We did discover on Tuesday that Paddock set up a camera inside his hotel room to capture his deadly assault on the killing fields below, though the footage is not available to the public. But perhaps the most shocking thing we have learned – though it may have nothing to do with the motive for this mass murder – is that Paddock’s father was a convicted bank robber who was considered dangerous:
“Benjamin Hoskins Paddock was on the FBI’s Ten Most Wanted list, described on a 1969 wanted poster as “psychopathic’’ with suicidal tendencies. He escaped from prison that year and, according to news accounts, was not captured until 1978, when he was nabbed while running a bingo parlor in Oregon.”
By most accounts, the younger Paddock did not engage in any illegal activity like his father, and he apparently stayed away from trouble for most of his life. We know Paddock was an inveterate gambler who would drop thousands of dollars at a time in casinos across Nevada. We also know he was a childless, retired millionaire who owned four homes and two planes, and would spend lavishly in extended stays at resort hotels. He may have been deeply in debt due to gambling losses, but we have yet to see any hard evidence of such, and we don’t know whether overwhelming gambling debts may have led to a psychotic break.

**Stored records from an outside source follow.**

(** * ts.c: the timestamp detection and formatting engine

    A shallow embedding of [src/ts.c] (the [ts] timestamp tool) and the
    properties of its pattern table, extractors, epoch parsers, line
    rewriter, sub-second formatter and bounded text primitives.

    Conventions of the embedding.
    - A [const char *] argument is an [option (list ascii)]: [None] is the
      null pointer, [Some s] a string whose bytes before the terminator are
      [s].
    - A writable [char *] is an [option buffer]: the bytes of the array from
      the pointer to the end of the array.  A store past the end makes the
      list grow, so an overrun is visible as a change of length.
    - An out-parameter [time_t *] is an [option Z]: the content of the cell
      before the call; functions return the content after the call.
    - [long], [time_t] are 64 bits wide, [unsigned long] is 64 bits wide
      (the LP64 platforms the build asserts with [HAVE_64BIT_LONG] and
      [HAVE_64BIT_TIME_T]); integer values are [Z] with the wrap-around of
      the conversions written out.
    - [regcomp]/[regexec] are modelled for the fragment of POSIX extended
      expressions the table uses, [strtoul] in base 10, and [vsnprintf] for
      the directives of the source's formats.  The calendar functions of
      the C library are a class [Libc]; [time] is read through a call
      counter so that successive calls may see the clock advance or fail. *)

From Stdlib Require Import ZArith List Ascii String Bool Lia Arith.
Import ListNotations.

Local Open Scope Z_scope.

(** ** Strings *)

Definition cs (s : string) : list ascii := list_ascii_of_string s.

Definition NUL : ascii := Ascii.zero.

Definition ascii_eqb (a b : ascii) : bool := Ascii.eqb a b.

Fixpoint str_eqb (a b : list ascii) : bool :=
  match a, b with
  | [], [] => true
  | x :: a', y :: b' => ascii_eqb x y && str_eqb a' b'
  | _, _ => false
  end.

(** [strncmp(s, tok, strlen(tok)) == 0]: [tok] is a prefix of [s]. *)
Fixpoint has_prefix (tok s : list ascii) : bool :=
  match tok, s with
  | [], _ => true
  | t :: tok', c :: s' => ascii_eqb t c && has_prefix tok' s'
  | _ :: _, [] => false
  end.

(** [strstr(s, tok) != NULL]. *)
Fixpoint strstr (s tok : list ascii) : bool :=
  has_prefix tok s ||
  match s with
  | [] => false
  | _ :: s' => strstr s' tok
  end.

(** [strchr(s, c)]: the offset of the first [c] in [s]. *)
Fixpoint strchr (s : list ascii) (c : ascii) : option nat :=
  match s with
  | [] => None
  | x :: s' => if ascii_eqb x c then Some O else option_map S (strchr s' c)
  end.

(** The [len] bytes of [s] from offset [start]. *)
Definition substr (s : list ascii) (start len : nat) : list ascii :=
  firstn len (skipn start s).

(** ** Error codes and records of the source *)

Inductive ts_error_t : Type :=
| TS_SUCCESS
| TS_ERROR_INVALID_ARGUMENT
| TS_ERROR_BUFFER_OVERFLOW
| TS_ERROR_REGEX_COMPILE
| TS_ERROR_REGEX_EXEC
| TS_ERROR_TIME_PARSE
| TS_ERROR_SYSTEM.

Definition ts_error_code (e : ts_error_t) : Z :=
  match e with
  | TS_SUCCESS => 0
  | TS_ERROR_INVALID_ARGUMENT => -1
  | TS_ERROR_BUFFER_OVERFLOW => -2
  | TS_ERROR_REGEX_COMPILE => -3
  | TS_ERROR_REGEX_EXEC => -4
  | TS_ERROR_TIME_PARSE => -5
  | TS_ERROR_SYSTEM => -6
  end.

Definition is_success (e : ts_error_t) : bool :=
  match e with TS_SUCCESS => true | _ => false end.

Record high_res_time_t : Type := {
  seconds : Z;
  nanoseconds : Z
}.

Record timestamp_format_t : Type := {
  pattern : list ascii;
  format : option (list ascii);
  name : list ascii
}.

Definition MAX_LINE_LENGTH : nat := 4096.
Definition MAX_FORMAT_LENGTH : nat := 256.
Definition MAX_TIMESTAMP_LENGTH : nat := 128.
Definition MAX_TIME_STR_LENGTH : nat := 64.
Definition SECONDS_PER_MINUTE : Z := 60.
Definition SECONDS_PER_HOUR : Z := 3600.
Definition SECONDS_PER_DAY : Z := 86400.
Definition NANOSECONDS_PER_SECOND : Z := 1000000000.
Definition FUTURE_THRESHOLD_DAYS : Z := 30.

(** The table of the source, without its [{NULL, NULL, NULL}] terminator:
    the loops over it stop at the terminator, that is at the end of the
    list. *)
Definition timestamp_formats : list timestamp_format_t :=
  [ {| pattern := cs "[A-Za-z]{3} [0-9]{1,2} [0-9]{2}:[0-9]{2}:[0-9]{2}";
       format := Some (cs "%b %d %H:%M:%S"); name := cs "syslog" |};
    {| pattern := cs "[0-9]{4}-[0-9]{2}-[0-9]{2}T[0-9]{2}:[0-9]{2}:[0-9]{2}";
       format := Some (cs "%Y-%m-%dT%H:%M:%S"); name := cs "ISO-8601" |};
    {| pattern := cs "[0-9]{1,2} [A-Za-z]{3} [0-9]{2} [0-9]{2}:[0-9]{2}:[0-9]{2}";
       format := Some (cs "%d %b %y %H:%M:%S"); name := cs "RFC" |};
    {| pattern := cs "[A-Za-z]{3} [A-Za-z]{3} [0-9]{2} [0-9]{2}:[0-9]{2}";
       format := Some (cs "%a %b %d %H:%M"); name := cs "lastlog" |};
    {| pattern := cs "[0-9]{2} [a-z]{3} [0-9]{2}:[0-9]{2}";
       format := Some (cs "%d %b %H:%M"); name := cs "short" |};
    {| pattern := cs "[0-9]{2} [a-z]{3}/[0-9]{2} [0-9]{2}:[0-9]{2}:[0-9]{2}";
       format := Some (cs "%d %b/%y %H:%M:%S"); name := cs "short_with_year" |};
    {| pattern := cs "[0-9]{10,}\.[0-9]{1,9}";
       format := None; name := cs "unix_fractional" |};
    {| pattern := cs "[0-9]{10,}";
       format := None; name := cs "unix_plain" |} ].

(** ** POSIX extended regular expressions: the fragment of the table

    A compiled expression is a sequence of pieces, each a character class
    with a repetition interval.  [regcomp] reads bracket expressions with
    ranges, escaped and ordinary characters, [.], and the repetition
    operators [{m}], [{m,}], [{m,n}], [*], [+] and [?]; anything else
    (groups, alternation, anchors) is outside the fragment and rejected. *)

Definition char_class : Type := list (ascii * ascii).

Definition in_class (cl : char_class) (c : ascii) : bool :=
  existsb (fun r => (nat_of_ascii (fst r) <=? nat_of_ascii c)%nat
                    && (nat_of_ascii c <=? nat_of_ascii (snd r))%nat) cl.

Record piece : Type := {
  p_class : char_class;
  p_min : nat;
  p_max : option nat
}.

Definition regex_t : Type := list piece.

Police discovered 23 guns in Paddock’s hotel suite following the massacre and later found 19 more at one of his homes, but we have no evidence to date that he was an avid hunter or fired his guns with any frequency.
Paddock had no known political or religious views or affiliations, no police record, and no history of mental illness, disturbed behavior, or even instability. He had apparently been living out his retirement years actively but quietly, until Sunday.
We can guess about a political motive given that his targets were country music fans, who tend to be more conservative than liberal. But he was also reportedly a fan of country music, so at this point, any political motive is nothing more than rank speculation.
His brother Eric Paddock said of the shooter. “He’s just a guy who played video poker and took cruises and ate burritos at Taco Bell. There’s no political affiliation that we know of. There’s no religious affiliation that we know of.”
And Paddock’s brother summed up the situation succinctly: “I’m hoping they cut open his brain and find something. There’s a data point missing.”